Генерал Скорняков предложил выслушать начальника штаба армии генерал-майора П. И. Калиниченко.

– Ведь мы, – начал Калиниченко, предварительно назвав себя и поздоровавшись, – почти два месяца не выходили из боев, участвовали в Вильнюсской и Каунасской наступательных операциях, несли потери не только от огня противника, но и от износа машин, нехватки запасных частей. Немало танков армия оставила по пути в район Шяуляя. Москва занарядила для нас довольно большое количество техники. Мы рассчитывали, что будем иметь время для пополнения и приведения частей в порядок. Эшелоны с танками уже в пути…

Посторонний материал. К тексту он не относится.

(** * linear-task-sync: label reconciliation against a Linear workspace

    A shallow embedding of the two variants of the synchronisation script:
    - the static-inference variant, which derives the two canonical label
      names from the project identifier ([Static]);
    - the lookup-table variant [sync_v1.mts], which reads them from a
      mapping document keyed by project name ([Lookup]).

    Strings are [string]; each character stands for one UTF-16 code unit
    (the code only splits on ".", slices by offset and parses digits).
    A JavaScript object used as a dictionary is the [gmap string _] of its
    own properties, read through [JS.get], which falls back on the
    properties every object inherits from [Object.prototype].  A JavaScript
    [Set] is a duplicate-free list in insertion order, which is also the
    order [Array.from] gives. *)

From Stdlib Require Import ZArith String Ascii List Bool Lia DecimalString.
From stdpp Require Import base option list gmap strings.

Local Open Scope string_scope.
Local Open Scope Z_scope.
Local Open Scope list_scope.

(** ** JavaScript primitives used by the script *)

Module JS.

(** A [Number] as far as the script produces them: [parseInt] of at most
    three characters is an integer of magnitude below 1000 or [NaN], and
    division by 100, [Math.floor], multiplication by 100 and addition of
    99 are exact on such values. *)
Inductive number : Type :=
| NaN : number
| Int : Z → number.

(** [!s] for a string: only the empty string is falsy. *)
Definition truthy (s : string) : bool :=
  match s with
  | EmptyString => false
  | String _ _ => true
  end.

Fixpoint take (n : nat) (s : string) : string :=
  match n, s with
  | S n', String c s' => String c (take n' s')
  | _, _ => EmptyString
  end.

Fixpoint drop (n : nat) (s : string) : string :=
  match n, s with
  | S n', String _ s' => drop n' s'
  | _, _ => s
  end.

(** [s.substring(start, end)] for non-negative integer arguments: both are
    clamped to the length and swapped when [start > end]. *)
Definition substring (s : string) (start stop : nat) : string :=
  let len := String.length s in
  let a := Nat.min start len in
  let b := Nat.min stop len in
  take (Nat.max a b - Nat.min a b) (drop (Nat.min a b) s).

(** [s.slice(start, end)] for non-negative integer arguments: both are
    clamped to the length, and the result is empty when [start >= end]. *)
Definition slice (s : string) (start stop : nat) : string :=
  let len := String.length s in
  let a := Nat.min start len in
  let b := Nat.min stop len in
  take (b - a) (drop a s).

(** [s.split(sep)] for a one-character separator.  The result always has
    at least one element: the empty string splits into one empty part. *)
Fixpoint split (sep : ascii) (s : string) : list string :=
  match s with
  | EmptyString => [EmptyString]
  | String c s' =>
      if Ascii.eqb c sep then EmptyString :: split sep s'
      else match split sep s' with
           | p :: ps => String c p :: ps
           | [] => [String c EmptyString]
           end
  end.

Выслушав объяснения начальника штаба, я поставил задачу генералу Скорнякову в течение ночи на 18 августа выдвинуть танковую армию на рубеж западнее Шяуляя и, подчинив ей там 16-ю Литовскую стрелковую дивизию, поставить задачу перейти к прочной обороне на подступах к городу, обратив особое внимание на создание мощной противотанковой обороны, чтобы во взаимодействии с 3-й воздушной армией отразить массированные танковые удары противника.

В ночь на 18 августа начальник разведки фронта принес мне справку о выявленных разведкой потерях противника за последний день боя. В 117 танков и 2,5 тысячи убитых обошлось фашистам продвижение на несколько километров. Полковник А. А. Хлебов доложил, что разведчики сумели установить нумерацию одной из танковых дивизий, наступавших на Жагаре. Это была 5-я танковая дивизия.

А в это время от генерала Н. Г. Чанчибадзе продолжали поступать тревожные донесения. Танковые части противника встречными ударами с севера и юга срезали выступ, который все еще удерживали войска 2-й гвардейской западнее Куртувеная, городка, что в 25 километрах юго-западнее Шяуляя. И теперь бои приближаются к Шяуляю. Однако сопротивление наших соединений не было сломлено. По-прежнему натиск основных танковых сил противника был направлен вдоль дорог, ведущих от литовских городов Куршенай и Кельме на Шяуляй.